Your task: Lines before the one containing "let order := order" are left out; return that line and every line after it exactly, through the end of the data below.
== Source records ==
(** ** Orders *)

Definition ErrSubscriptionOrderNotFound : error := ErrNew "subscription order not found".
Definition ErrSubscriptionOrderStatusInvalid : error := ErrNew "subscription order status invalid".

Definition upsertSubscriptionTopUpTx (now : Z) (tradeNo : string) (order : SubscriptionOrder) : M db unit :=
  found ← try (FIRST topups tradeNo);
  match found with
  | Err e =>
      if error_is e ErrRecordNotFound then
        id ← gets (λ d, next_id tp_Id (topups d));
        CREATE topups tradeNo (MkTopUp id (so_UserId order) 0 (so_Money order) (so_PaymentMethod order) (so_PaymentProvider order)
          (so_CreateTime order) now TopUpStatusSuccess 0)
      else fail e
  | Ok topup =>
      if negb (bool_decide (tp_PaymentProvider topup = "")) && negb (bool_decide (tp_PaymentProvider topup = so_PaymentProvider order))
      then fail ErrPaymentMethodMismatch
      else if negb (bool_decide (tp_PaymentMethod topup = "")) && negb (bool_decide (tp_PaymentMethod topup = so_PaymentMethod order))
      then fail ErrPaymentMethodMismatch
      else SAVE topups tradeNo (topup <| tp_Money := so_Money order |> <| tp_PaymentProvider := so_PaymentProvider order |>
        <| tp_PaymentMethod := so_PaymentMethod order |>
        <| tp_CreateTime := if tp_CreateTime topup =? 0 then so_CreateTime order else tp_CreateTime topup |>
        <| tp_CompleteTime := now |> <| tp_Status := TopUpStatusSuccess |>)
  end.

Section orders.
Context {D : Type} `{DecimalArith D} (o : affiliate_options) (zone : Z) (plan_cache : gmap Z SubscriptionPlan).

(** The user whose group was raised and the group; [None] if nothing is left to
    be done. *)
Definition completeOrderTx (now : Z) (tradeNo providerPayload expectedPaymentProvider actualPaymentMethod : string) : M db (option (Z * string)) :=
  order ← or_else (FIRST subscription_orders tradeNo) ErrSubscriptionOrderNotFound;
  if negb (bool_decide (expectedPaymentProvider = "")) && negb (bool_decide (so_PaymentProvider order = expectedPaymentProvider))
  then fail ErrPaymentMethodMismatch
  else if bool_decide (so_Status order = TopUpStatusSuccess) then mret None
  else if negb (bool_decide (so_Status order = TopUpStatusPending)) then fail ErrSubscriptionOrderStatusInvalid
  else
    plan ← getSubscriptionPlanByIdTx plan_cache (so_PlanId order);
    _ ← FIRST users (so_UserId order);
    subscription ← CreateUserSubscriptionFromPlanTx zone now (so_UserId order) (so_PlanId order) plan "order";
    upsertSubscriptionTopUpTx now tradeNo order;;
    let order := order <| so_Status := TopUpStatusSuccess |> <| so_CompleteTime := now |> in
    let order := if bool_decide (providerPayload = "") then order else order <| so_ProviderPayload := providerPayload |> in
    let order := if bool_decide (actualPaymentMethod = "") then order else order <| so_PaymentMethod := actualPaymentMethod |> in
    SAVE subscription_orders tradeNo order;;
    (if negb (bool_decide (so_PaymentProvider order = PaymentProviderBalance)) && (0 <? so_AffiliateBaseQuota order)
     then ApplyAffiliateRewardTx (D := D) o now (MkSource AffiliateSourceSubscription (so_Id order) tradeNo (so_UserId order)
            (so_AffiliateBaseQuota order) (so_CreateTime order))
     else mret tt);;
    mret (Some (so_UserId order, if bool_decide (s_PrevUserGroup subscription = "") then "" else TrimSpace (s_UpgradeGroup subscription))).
===
Task response:
    let order := order <| so_Status := TopUpStatusSuccess |> <| so_CompleteTime := now |> in
    let order := if bool_decide (providerPayload = "") then order else order <| so_ProviderPayload := providerPayload |> in
    let order := if bool_decide (actualPaymentMethod = "") then order else order <| so_PaymentMethod := actualPaymentMethod |> in
    SAVE subscription_orders tradeNo order;;
    (if negb (bool_decide (so_PaymentProvider order = PaymentProviderBalance)) && (0 <? so_AffiliateBaseQuota order)
     then ApplyAffiliateRewardTx (D := D) o now (MkSource AffiliateSourceSubscription (so_Id order) tradeNo (so_UserId order)
            (so_AffiliateBaseQuota order) (so_CreateTime order))
     else mret tt);;
    mret (Some (so_UserId order, if bool_decide (s_PrevUserGroup subscription = "") then "" else TrimSpace (s_UpgradeGroup subscription))).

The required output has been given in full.